Would you return the lines between the one holding "segment entries)) in" and the one holding "rewrite py_isspace_ascii in Hin.", inclusive, and only those, exactly as they stand in the listing below?

BEGIN Entries shown

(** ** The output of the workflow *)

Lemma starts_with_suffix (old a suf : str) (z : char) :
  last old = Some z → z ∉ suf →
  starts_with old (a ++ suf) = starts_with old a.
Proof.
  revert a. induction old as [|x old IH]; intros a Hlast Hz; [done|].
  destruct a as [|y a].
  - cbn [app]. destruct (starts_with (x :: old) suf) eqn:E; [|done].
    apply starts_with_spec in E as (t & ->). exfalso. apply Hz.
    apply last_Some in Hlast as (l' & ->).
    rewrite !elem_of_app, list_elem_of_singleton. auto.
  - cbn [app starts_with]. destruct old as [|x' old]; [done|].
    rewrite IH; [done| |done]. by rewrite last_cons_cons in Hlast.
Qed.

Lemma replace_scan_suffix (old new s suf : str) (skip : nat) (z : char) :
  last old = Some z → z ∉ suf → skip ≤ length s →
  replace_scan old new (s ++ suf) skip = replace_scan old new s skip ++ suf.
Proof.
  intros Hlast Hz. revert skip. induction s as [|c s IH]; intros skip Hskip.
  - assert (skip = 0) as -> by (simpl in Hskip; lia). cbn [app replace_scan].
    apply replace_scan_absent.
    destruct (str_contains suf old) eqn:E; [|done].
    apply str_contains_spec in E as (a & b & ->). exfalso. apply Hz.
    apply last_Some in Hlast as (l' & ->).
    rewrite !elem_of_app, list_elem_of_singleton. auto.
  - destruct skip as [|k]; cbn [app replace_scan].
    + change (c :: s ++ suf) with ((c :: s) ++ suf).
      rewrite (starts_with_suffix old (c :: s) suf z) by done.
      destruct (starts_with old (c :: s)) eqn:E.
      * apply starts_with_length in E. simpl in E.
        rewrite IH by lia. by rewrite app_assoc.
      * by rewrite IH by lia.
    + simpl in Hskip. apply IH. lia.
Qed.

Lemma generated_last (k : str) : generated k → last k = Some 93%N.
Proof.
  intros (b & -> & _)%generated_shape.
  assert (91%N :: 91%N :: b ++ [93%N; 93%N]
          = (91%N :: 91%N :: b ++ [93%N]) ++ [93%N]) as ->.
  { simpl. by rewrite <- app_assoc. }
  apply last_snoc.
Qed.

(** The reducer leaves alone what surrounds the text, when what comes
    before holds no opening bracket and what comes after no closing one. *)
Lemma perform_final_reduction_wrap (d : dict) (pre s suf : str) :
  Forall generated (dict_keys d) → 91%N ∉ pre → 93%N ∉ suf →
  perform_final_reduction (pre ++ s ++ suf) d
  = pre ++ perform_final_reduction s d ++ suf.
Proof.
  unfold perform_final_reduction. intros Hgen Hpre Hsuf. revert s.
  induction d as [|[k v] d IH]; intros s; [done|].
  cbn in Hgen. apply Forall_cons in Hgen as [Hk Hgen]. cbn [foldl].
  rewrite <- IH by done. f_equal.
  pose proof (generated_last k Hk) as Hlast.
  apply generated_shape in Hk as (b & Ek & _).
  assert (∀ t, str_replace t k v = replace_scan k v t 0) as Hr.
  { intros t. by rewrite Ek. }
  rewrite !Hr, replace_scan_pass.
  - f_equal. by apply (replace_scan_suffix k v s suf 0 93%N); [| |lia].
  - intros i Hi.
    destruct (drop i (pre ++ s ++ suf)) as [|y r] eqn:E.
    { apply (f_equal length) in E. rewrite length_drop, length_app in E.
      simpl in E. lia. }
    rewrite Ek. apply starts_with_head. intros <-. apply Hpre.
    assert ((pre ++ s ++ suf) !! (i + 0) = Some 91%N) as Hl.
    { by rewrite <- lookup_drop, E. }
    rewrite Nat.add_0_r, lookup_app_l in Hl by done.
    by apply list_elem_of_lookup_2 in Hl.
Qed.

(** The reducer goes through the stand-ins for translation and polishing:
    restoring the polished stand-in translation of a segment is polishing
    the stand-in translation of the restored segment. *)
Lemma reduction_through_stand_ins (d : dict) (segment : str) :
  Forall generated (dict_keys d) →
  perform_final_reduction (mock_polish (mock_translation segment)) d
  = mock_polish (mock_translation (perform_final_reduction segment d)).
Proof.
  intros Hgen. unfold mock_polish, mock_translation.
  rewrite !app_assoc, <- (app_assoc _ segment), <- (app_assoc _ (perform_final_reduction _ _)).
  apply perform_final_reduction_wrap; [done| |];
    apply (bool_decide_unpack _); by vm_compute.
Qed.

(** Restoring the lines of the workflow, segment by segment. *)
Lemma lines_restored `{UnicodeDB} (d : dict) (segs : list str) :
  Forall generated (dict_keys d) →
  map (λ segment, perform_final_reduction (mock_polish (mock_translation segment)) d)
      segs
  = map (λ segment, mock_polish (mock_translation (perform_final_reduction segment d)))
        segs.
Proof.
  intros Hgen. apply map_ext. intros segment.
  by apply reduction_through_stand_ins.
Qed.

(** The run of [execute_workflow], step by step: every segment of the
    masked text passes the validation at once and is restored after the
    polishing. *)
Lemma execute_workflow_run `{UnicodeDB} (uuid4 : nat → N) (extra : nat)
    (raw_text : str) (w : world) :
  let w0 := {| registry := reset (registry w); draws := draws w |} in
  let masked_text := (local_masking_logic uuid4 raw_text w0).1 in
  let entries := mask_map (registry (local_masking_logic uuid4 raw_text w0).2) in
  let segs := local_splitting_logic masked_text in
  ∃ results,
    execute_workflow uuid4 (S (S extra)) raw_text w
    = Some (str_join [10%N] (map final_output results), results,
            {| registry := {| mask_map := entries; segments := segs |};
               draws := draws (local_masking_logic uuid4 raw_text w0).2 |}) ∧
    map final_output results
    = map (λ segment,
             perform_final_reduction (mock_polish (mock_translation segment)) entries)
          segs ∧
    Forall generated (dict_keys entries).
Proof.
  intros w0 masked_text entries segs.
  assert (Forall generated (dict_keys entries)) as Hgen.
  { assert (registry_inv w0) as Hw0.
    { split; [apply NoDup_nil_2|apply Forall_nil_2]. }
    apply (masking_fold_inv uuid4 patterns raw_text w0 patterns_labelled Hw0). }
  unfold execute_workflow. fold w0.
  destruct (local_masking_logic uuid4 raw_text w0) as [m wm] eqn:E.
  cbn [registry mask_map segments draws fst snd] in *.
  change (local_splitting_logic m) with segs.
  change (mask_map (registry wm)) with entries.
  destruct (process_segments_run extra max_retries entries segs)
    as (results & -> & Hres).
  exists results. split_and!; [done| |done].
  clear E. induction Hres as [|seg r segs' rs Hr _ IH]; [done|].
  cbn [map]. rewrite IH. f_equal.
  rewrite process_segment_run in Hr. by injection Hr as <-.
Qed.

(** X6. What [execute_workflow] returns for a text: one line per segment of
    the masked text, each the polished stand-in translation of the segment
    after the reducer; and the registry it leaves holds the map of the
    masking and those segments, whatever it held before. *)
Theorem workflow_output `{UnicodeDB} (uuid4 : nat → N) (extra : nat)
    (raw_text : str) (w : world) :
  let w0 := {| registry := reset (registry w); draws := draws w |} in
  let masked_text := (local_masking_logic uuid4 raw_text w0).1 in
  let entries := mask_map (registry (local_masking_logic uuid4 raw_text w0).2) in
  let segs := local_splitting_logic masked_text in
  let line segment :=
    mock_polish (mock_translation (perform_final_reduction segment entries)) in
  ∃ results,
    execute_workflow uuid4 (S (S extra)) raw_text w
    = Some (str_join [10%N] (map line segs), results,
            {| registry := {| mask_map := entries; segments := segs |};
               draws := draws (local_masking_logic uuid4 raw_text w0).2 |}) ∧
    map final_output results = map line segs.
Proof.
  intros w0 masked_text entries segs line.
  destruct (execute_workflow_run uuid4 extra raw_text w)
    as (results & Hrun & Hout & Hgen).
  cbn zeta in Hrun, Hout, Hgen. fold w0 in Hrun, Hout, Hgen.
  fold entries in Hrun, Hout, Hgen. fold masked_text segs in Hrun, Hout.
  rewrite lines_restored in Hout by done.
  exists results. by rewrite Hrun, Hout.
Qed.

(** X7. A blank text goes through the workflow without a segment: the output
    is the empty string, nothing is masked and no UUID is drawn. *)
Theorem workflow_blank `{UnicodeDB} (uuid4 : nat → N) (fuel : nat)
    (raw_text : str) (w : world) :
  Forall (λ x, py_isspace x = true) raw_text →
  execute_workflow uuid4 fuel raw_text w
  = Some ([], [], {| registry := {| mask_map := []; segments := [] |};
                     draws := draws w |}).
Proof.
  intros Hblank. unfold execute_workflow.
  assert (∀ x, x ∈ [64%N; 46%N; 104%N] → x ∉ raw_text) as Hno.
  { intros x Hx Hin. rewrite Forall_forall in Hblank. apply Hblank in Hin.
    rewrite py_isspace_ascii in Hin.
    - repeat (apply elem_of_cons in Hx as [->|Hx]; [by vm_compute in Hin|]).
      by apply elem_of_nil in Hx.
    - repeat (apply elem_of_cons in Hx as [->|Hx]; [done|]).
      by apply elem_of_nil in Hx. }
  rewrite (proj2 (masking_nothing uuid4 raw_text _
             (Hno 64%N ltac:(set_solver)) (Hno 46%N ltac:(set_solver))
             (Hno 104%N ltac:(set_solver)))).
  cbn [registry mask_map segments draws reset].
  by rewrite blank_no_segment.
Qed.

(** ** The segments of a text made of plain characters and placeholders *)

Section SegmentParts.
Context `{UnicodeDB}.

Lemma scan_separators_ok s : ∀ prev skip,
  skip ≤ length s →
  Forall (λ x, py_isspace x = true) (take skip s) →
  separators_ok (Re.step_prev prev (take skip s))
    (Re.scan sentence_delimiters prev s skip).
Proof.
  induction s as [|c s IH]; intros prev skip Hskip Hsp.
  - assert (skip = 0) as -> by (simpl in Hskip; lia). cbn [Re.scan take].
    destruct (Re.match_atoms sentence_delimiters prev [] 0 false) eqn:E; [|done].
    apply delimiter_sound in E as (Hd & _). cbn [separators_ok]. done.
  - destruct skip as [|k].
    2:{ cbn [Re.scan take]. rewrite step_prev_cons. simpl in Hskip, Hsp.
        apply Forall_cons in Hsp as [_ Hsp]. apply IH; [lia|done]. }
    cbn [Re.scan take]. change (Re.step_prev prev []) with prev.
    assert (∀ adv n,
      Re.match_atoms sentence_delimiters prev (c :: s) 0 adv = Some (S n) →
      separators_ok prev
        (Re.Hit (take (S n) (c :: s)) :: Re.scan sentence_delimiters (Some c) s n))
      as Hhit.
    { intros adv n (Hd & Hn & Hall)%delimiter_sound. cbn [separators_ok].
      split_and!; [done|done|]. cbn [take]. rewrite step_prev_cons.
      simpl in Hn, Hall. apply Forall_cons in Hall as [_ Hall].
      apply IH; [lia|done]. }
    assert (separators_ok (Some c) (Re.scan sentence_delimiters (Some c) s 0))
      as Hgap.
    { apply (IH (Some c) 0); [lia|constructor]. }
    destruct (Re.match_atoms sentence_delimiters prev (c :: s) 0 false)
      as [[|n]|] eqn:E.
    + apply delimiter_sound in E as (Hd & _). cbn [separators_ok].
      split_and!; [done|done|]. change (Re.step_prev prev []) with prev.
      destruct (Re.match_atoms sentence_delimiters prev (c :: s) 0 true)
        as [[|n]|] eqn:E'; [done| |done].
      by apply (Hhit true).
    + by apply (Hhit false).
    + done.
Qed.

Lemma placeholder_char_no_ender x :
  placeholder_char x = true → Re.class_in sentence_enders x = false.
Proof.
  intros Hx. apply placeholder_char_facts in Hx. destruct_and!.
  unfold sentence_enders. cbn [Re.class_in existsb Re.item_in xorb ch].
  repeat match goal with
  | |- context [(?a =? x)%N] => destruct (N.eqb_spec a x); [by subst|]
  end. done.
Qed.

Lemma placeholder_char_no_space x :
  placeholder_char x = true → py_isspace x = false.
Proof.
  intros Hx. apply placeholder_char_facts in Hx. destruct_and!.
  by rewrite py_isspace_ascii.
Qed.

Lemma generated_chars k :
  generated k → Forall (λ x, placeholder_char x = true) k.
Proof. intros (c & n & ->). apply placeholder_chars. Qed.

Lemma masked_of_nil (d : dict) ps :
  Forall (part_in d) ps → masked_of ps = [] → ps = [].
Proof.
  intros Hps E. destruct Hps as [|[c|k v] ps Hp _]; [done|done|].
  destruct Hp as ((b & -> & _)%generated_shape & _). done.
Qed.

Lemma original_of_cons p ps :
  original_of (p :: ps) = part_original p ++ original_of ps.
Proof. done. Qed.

END Entries shown

* Result of this task *
    mock_polish (mock_translation (perform_final_reduction segment entries)) in
  ∃ results,
    execute_workflow uuid4 (S (S extra)) raw_text w
    = Some (str_join [10%N] (map line segs), results,
            {| registry := {| mask_map := entries; segments := segs |};
               draws := draws (local_masking_logic uuid4 raw_text w0).2 |}) ∧
    map final_output results = map line segs.
Proof.
  intros w0 masked_text entries segs line.
  destruct (execute_workflow_run uuid4 extra raw_text w)
    as (results & Hrun & Hout & Hgen).
  cbn zeta in Hrun, Hout, Hgen. fold w0 in Hrun, Hout, Hgen.
  fold entries in Hrun, Hout, Hgen. fold masked_text segs in Hrun, Hout.
  rewrite lines_restored in Hout by done.
  exists results. by rewrite Hrun, Hout.
Qed.

(** X7. A blank text goes through the workflow without a segment: the output
    is the empty string, nothing is masked and no UUID is drawn. *)
Theorem workflow_blank `{UnicodeDB} (uuid4 : nat → N) (fuel : nat)
    (raw_text : str) (w : world) :
  Forall (λ x, py_isspace x = true) raw_text →
  execute_workflow uuid4 fuel raw_text w
  = Some ([], [], {| registry := {| mask_map := []; segments := [] |};
                     draws := draws w |}).
Proof.
  intros Hblank. unfold execute_workflow.
  assert (∀ x, x ∈ [64%N; 46%N; 104%N] → x ∉ raw_text) as Hno.
  { intros x Hx Hin. rewrite Forall_forall in Hblank. apply Hblank in Hin.
    rewrite py_isspace_ascii in Hin.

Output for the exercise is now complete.